Iowa Chronicles of the World War

by Marcus L. Hansen

Edited by Benjamin F. Shambaugh


Athletic Work at Camp Dodge



... Camp Dodge was fortunate in having in its ranks several men who from their position in the world of professional sport would be an attraction of unusual drawing powers in any community. Mike Gibbons, champion lightweight boxer, reported for military service in October. His brother "Tommy" was also in camp. Earl Caddock, world's champion wrestler, and others, such as "Strangler" (Ed) Lewis, Charles McKinley, Paul Steele, and Peter Roach, "well known to mat and ring fans", answered to roll call at Camp Dodge. Upon two occasions during the winter of 1917 -1918 troupes composed of several of these stars toured Iowa and surrounding States putting on athletic exhibitions. The proceeds, less expenses, went to swell the athletic fund. The most successful of these exhibitions was the athletic carnival which was held in the Coliseum in Des Moines when the Gibbons brothers met in a six round sparring contest in which they sought rather to demonstrate to the audience the different blows than to do any damage to each other. Music furnished by a Camp Dodge band was provided between the several acts.

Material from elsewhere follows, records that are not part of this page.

(* ===== verification/Creators.v ===== *)
(** * Callers of [YAKVM_CREATE_VCPU] that race

    driver/vm.c, [yakvm_vm_ioctl_create_vcpu]: several threads may ask for the vcpu
    of one machine. Here a call is cut at every access to the machine, a
    [creator]: the lock, the reads and writes of [vm->vcpu] it protects, the
    reference counter, the descriptor. A vcpu that is being built or destroyed is
    its caller's alone, so that each of these is one step; the allocators and the
    counter of ASIDs synchronise themselves. *)

From S2P Require Import Prelude Schedule Structs Kernel Npt Vmcb VcpuRun Vcpu Vm.

Section creators.
Context `{K : KernelOps} `{P : !Processor K} `{A : !Abi K} `{C : Config}.

(** Where a call is. *)
Inductive creator : Type :=
| Asked                        (** at [vcpu = yakvm_create_vcpu(vm)] *)
| Built (c : Z)                (** at [mutex_lock(&vm->lock)] *)
| Inside (c : Z)               (** at [if (vm->vcpu)] *)
| Leaving (c : Z)              (** at the [mutex_unlock] before [-EEXIST] *)
| Placing (c : Z)              (** at [vm->vcpu = vcpu] *)
| Placed (c : Z)               (** at the [mutex_unlock] after it *)
| Published (c : Z)            (** at [yakvm_get_vm(vm)] *)
| Counted (c : Z)              (** at [fd = anon_inode_getfd(...)] *)
| Refused (c r : Z)            (** at [put_vm:], its [mutex_lock] *)
| Clearing (c r : Z)           (** at [vm->vcpu = NULL] *)
| Cleared (c r : Z)            (** at the [mutex_unlock] after it *)
| Dropping (c r : Z)           (** at [yakvm_put_vm(vm)] *)
| Unwanted (c r : Z)           (** at [destroy_vcpu:] *)
| Answered (r : Z).

(** [mutex_lock]: a caller that finds the lock taken waits where it is. *)
Definition try_lock (vm : Z) (wait enter : creator) : KM creator :=
  v ← get_vm vm;
  if vm.lock v then mret wait
  else update_vm vm (fun v => v <| vm.lock := true |>) ;; mret enter.

Definition create_step (vm : Z) (t : creator) : KM creator :=
  match t with
  | Asked =>
      vcpu ← yakvm_create_vcpu vm;
      mret match vcpu with
           | inl _ => Answered (PTR_ERR (inr vm))
           | inr c => Built c
           end
  | Built c => try_lock vm t (Inside c)
  | Inside c =>
      v ← get_vm vm;
      mret (if negb (vm.vcpu v =? 0) then Leaving c else Placing c)
  | Leaving c => vm_mutex_unlock vm ;; mret (Unwanted c (- EEXIST))
  | Placing c => update_vm vm (fun v => v <| vm.vcpu := c |>) ;; mret (Placed c)
  | Placed c => vm_mutex_unlock vm ;; mret (Published c)
  | Published c => yakvm_get_vm vm ;; mret (Counted c)
  | Counted c =>
      fd ← anon_inode_getfd (FVcpu c);
      mret (if fd <? 0 then Refused c fd else Answered fd)
  | Refused c r => try_lock vm t (Clearing c r)
  | Clearing c r => update_vm vm (fun v => v <| vm.vcpu := 0 |>) ;; mret (Cleared c r)
  | Cleared c r => vm_mutex_unlock vm ;; mret (Dropping c r)
  | Dropping c r => yakvm_put_vm vm ;; mret (Unwanted c r)
  | Unwanted c r => yakvm_destroy_vcpu c ;; mret (Answered r)
  | Answered r => mret (Answered r)
  end.

(** The most steps a call takes that does not wait. *)
Definition create_steps : nat := 12.

Definition creators (n : nat) : list creator := replicate n Asked.

(** ** A creator alone is the call *)
Implicit Types (s : kstate).

Lemma steps_answered vm n r s : steps (create_step vm) n (Answered r) s = Ok (Answered r) s.
Proof. by apply steps_end. Qed.

(** One step and those after it. *)
Lemma steps_next vm n t s (m : KM creator) (k : creator -> KM creator) :
  create_step vm t s = m s ->
  (forall t' s', m s = Ok t' s' -> steps (create_step vm) n t' s' = k t' s') ->
  steps (create_step vm) (S n) t s = (m ≫= k) s.
Proof.
  intros Hm Hk. cbn [steps]. unfold mbind, M_bind. rewrite Hm.
  destruct (m s) as [t' s'|w] eqn:Hs; [by apply Hk|done].
Qed.


(** The next access of a creator. *)
#[local] Ltac next := unfold mret, M_ret; cbn [create_step]; unfold try_lock, mbind, M_bind.

(** From the label [put_vm:] to the end. *)
Lemma refused_alone vm c r n s :
  let put_vm :=
    vm_mutex_lock vm ;;
    update_vm vm (fun v => v <| vm.vcpu := 0 |>) ;;
    vm_mutex_unlock vm ;;
    yakvm_put_vm vm ;;
    yakvm_destroy_vcpu c ;; mret r in
  put_vm s <> Stop Deadlocked ->
  steps (create_step vm) (5 + n) (Refused c r) s = (r ← put_vm; mret (Answered r)) s.
Proof.
  unfold vm_mutex_lock. cbn [Nat.add]. rewrite ?(Nat.add_comm 5). cbn [steps]. next.
  destruct (get_vm vm s) as [v s1|]; [|done]. destruct (vm.lock v); [done|]. intros _.
  destruct (update_vm vm _ s1) as [[] s2|]; [|done]. next.
  destruct (update_vm vm _ s2) as [[] s3|]; [|done]. next.
  destruct (vm_mutex_unlock vm s3) as [[] s4|]; [|done]. next.
  destruct (yakvm_put_vm vm s4) as [[] s5|]; [|done]. next.
  destruct (yakvm_destroy_vcpu c s5) as [[] s6|]; [|done]. apply steps_answered.
Qed.

(** A creator that nobody disturbs is [yakvm_vm_ioctl_create_vcpu], step by step:
    the same answer in the same state, or the same stop, whatever state it starts
    in; only where the handler would wait for ever for the lock the creator waits
    too. *)
Lemma creator_alone vm s :
  yakvm_vm_ioctl_create_vcpu vm s <> Stop Deadlocked ->
  steps (create_step vm) create_steps Asked s =
    (r ← yakvm_vm_ioctl_create_vcpu vm; mret (Answered r)) s.
Proof.
  unfold create_steps, yakvm_vm_ioctl_create_vcpu. rewrite (steps_add _ 7 5). cbn [steps]. next.
  destruct (yakvm_create_vcpu vm s) as [[e|c] s1|]; [done| |done].
  unfold vm_mutex_lock at 1 3. next.
  destruct (get_vm vm s1) as [v s2|]; [|done]. destruct (vm.lock v); [done|].
  destruct (update_vm vm _ s2) as [[] s3|]; [|done]. next.
  destruct (get_vm vm s3) as [v2 s4|]; [|done]. destruct (negb _).
  { intros _. next. destruct (vm_mutex_unlock vm s4) as [[] s5|]; [|done]. next.
    by destruct (yakvm_destroy_vcpu c s5) as [[] s6|]. }
  next. destruct (update_vm vm _ s4) as [[] s5|]; [|done]. next.
  destruct (vm_mutex_unlock vm s5) as [[] s6|]; [|done]. next.
  destruct (yakvm_get_vm vm s6) as [[] s7|]; [|done]. next.
  destruct (anon_inode_getfd _ s7) as [fd s8|]; [|done].
  destruct (fd <? 0); [|by intros _].
  intros Hd. apply (refused_alone vm c fd 0 s8) in Hd. exact Hd.
Qed.

End creators.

... When Mike Gibbons reported at camp he was immediately appointed "boxing instructor". Four men from each compnay were chosen to receive instruction from him, and they in turn revealed the mysteries of the are to their companies. In order to arouse interest in the sport and to develop championship material by a process of elimination, weekly boxing and wrestling tournaments were held in the Knights of Columbus Auditorium where the champion "took on" any who dared to compete with him and representatives of companies or regiments fought for the honor of their organization. No boxer knew who his opponent would be until a few minutes before he entered the ring; but in spite of this there were always enough contestants to provide a full program every Thursday night.

... Though wrestling did not receive the same emphasis, instruction was offered under the title of "Self Defense". Earl Caddock arrived in December, 1917, and was assigned to Headquarters Troop as cantonment wrestling instructor, being assisted by Sergeant Paul Prehn who later won the middle weight wrestling championship in the inter-allied games. Secretary Louis Ardouin of the Young Men's Christian Association, who was also a wrestling star, aided them in teaching hand to hand fighting and on Sunday afternoons conducted swimming classes for the soldiers in the tank of the Association building in Des Moines.  

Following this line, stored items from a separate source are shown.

(* ===== verification/Machine.v ===== *)
(** * A concrete machine

    The concrete kernel of Concrete with a processor whose guest halts at once,
    for evaluating the whole driver on concrete system calls. *)

From S2P Require Import Prelude Structs Kernel Concrete Npt Vmcb VcpuRun Vcpu Vm Driver.

(** A guest that writes RBX and halts. *)
Definition halting_guest : Processor concrete := {|
  guest_run u m hsave pa g hd :=
    match (m !! pa) ≫= as_vmcb with
    | Some b =>
        (u, <[pa := PVmcb (b <| vmcb.control :=
                (vmcb.control b) <| control.exit_code := SVM_EXIT_HLT |> |>)]> m,
         g <| gprs.rbx := 42 |>, hd)
    | None => (u, m, g, hd)
    end;
  guest_acts u m hsave pa g hd := []
|}.

#[global] Instance halting_laws : ProcessorLaws concrete halting_guest.
Proof.
  split. intros u m hsave pa g hd u' m' g' hd' p v t Hp Hv R Hpa. intros _. simpl. rewrite Hp. simpl.
  rewrite Hv. intros [= <- <- <- <-]. split; [by apply dom_insert_lookup_L|].
  split; [eexists; split; [apply lookup_insert_eq|done]|]. split.
  - intros q x Hq Hl. destruct (repr_table _ _ _ R _ _ _ Hq) as (ws & Hws & Hlen & _).
    exists ws. split; [|done]. rewrite lookup_insert_ne; [done|]. intros ->.
    apply Hpa, elem_of_tree_pages. eauto.
  - intros x Hx _ _. by apply lookup_insert_ne.
Qed.

Definition concrete_abi : Abi concrete := {|
  sizeof_mutex := 32;
  caller_regs _ := gprs.mk 0 1 2 3 4 5 6 8 9 10 11 12 13 14 15
|}.

Definition go (script : list bool) (l : list syscall) : outcome (@kstate concrete) (list Z) :=
  @run concrete halting_guest concrete_abi makefile_config l
    (final insmod (boot script)).

Definition demo_calls : list syscall :=
  [SysOpen; SysIoctl 3 YAKVM_CREATE_VM 0 false; SysIoctl 4 YAKVM_CREATE_VCPU 0 false;
   SysIoctl 4 YAKVM_MMAP_PAGE 4096 false; SysIoctl 5 YAKVM_RUN 0 false;
   SysIoctl 5 YAKVM_GET_REGS 1 false; SysFault 4 8192 0; SysClose 4; SysIoctl 5 YAKVM_RUN 0 false; SysClose 5; SysClose 3].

... The arrival of regiments from overseas brought new opportunities. There were men who had lost an arm or a leg on the battlefields of France, men who were crippled by disease or accident and those whose muscles were "bound" and useless due to long inaction. "Physical reconstruction" was their need. In February, 1919, the Association athletic staff was invited to cooperate  with the educational officer in the supervision of the exercises, and so successful were they in this endeavor that they were recognized as official members of the reconstruction staff, gradually obtaining  almost complete direction of the entire work.

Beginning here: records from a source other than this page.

(** C20: loading and unloading: a load that fails changes no processor and leaves the
    machine as a machine without the driver, on which the next load starts
    afresh; one that succeeds leaves the device open to userspace and SVM enabled
    on every processor, and the driver can be unloaded again at once, without
    the panic of its assertion, to such a machine. *)
Theorem load_unload s :
  booted s ->
  wp insmod (fun r s' =>
    (r <> 0 -> booted s' /\ ks_cpus s' = ks_cpus s) /\
    (r = 0 -> loaded s' /\ exists s'', yakvm_exit s' = Ok tt s'' /\ booted s'' /\
       ks_cpus s'' = ks_cpus s')) never s.
Proof.
  intros Hb. pose proof (boot_files _ Hb) as Hf.
  eapply wp_mono; [apply wp_init, booted_inv, Hb|].
  intros r s' (I & Hf' & Hok & Hno). rewrite Hf in Hf'. split.
  - intros Hr. destruct (Hno Hr) as (Hc & Hm & _). split; [|done].
    eapply inv_booted; [exact I|done..|]. rewrite Hm. apply Hb.
  - intros Hr. pose proof (Hok Hr) as Hl. split; [done|].
    pose proof (wp_exit _ _ _ I Hf') as Hwp. unfold wp in Hwp. destruct Hl as (_ & Hst & _).
    destruct (yakvm_exit s') as [[] s''|w]; [|naive_solver]. exists s''. split; [done|].
    destruct Hwp as (I' & Hf'' & _ & Hm & Hc). split; [|done].
    eapply inv_booted; [exact I'|congruence|done..].
Qed.

(** ** Address space identifiers *)

Lemma abstract_asid c s r s' W W' : abstract_step c s r s' W W' -> ks_asid s <= ks_asid s'.
Proof.
  destruct c as [|fd|fd ioctl arg k|fd pgoff start end_|fd address start|cpu]; cbn [abstract_step];
    unfold refused; try (destruct (ks_files s !! fd) as [[|a|v]|]).
  all: try (intros (_ & -> & _); lia).
  - intros (_ & _ & -> & _). lia.
  - intros (_ & _ & _ & -> & _). lia.
  - intros (w & _ & _ & _ & _ & -> & _). lia.
  - intros (b & w & pl & _ & _ & _ & _ & _ & -> & _). lia.
  - destruct (ioctl =? _); [intros (-> & _); lia|intros (_ & -> & _); lia].
  - intros (w & _ & H). destruct (ioctl =? _).
    { destruct H as (w' & _ & _ & [(_ & _ & ->)| ->] & _); lia. }
    destruct (ioctl =? _); [|by destruct H as (_ & -> & _); lia].
    destruct H as (t' & _ & _ & _ & -> & _). lia.
  - intros (_ & _ & -> & _). lia.
  - intros (b & w & pl & _ & _ & H). destruct (_ && _); [|by destruct H as (_ & -> & _); lia].
    destruct (remap_pfn_range _ _ _ _). destruct H as (_ & -> & _). done.
  - intros (w & _ & t' & _ & _ & _ & -> & _). lia.
  - intros (_ & _ & ->). by destruct (cpu <? _)%nat.
Qed.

    There were two distinct aspects of the process of reconstruction --- apparatus work and games. But the games, giving as much exercise as the apparatus and arousing more enthusiasm and interest, were by far the more popular. For those who were gradually recovering their strength bowling balls and basketballs of varying weights were provided. The throwing of darts and ping pong were prescribed for those who were seeking the restoration of strength and skill in a powerless arm. The stump of a mutilated arm was hardened and the unused muscles exercised by batting a light punching bag or volley ball. Almost five hundred cases were handled during the months from February to May, 1919, daily treatment lasting from fifteen minutes to an hour. The effectiveness of these exercises in restoring the depressed spirits of the wounded soldiers is indicated by the statement of Mr. Bozenhard that he "almost had to drive them out of the gym rooms and grounds when their period was over, they enjoyed the fun so much."

      That the return of the Eighty-eighth from its experiences in France did not bring a greater number of disabled to the Base Hospital was due to the excellent condition in which it had departed almost a year before. When in April, 1919, it was reviewed by General Pershing the division was congratulated not only on its "military precision" and "soldierly bearing" but upon its "excellent physical appearance" as well. Many hardships had been endured in camp and field, but the vigor of the soldiers was unimpaired. A sound physical foundation had been built at Camp Dodge and to the process the welfare organizations had contributed not a little.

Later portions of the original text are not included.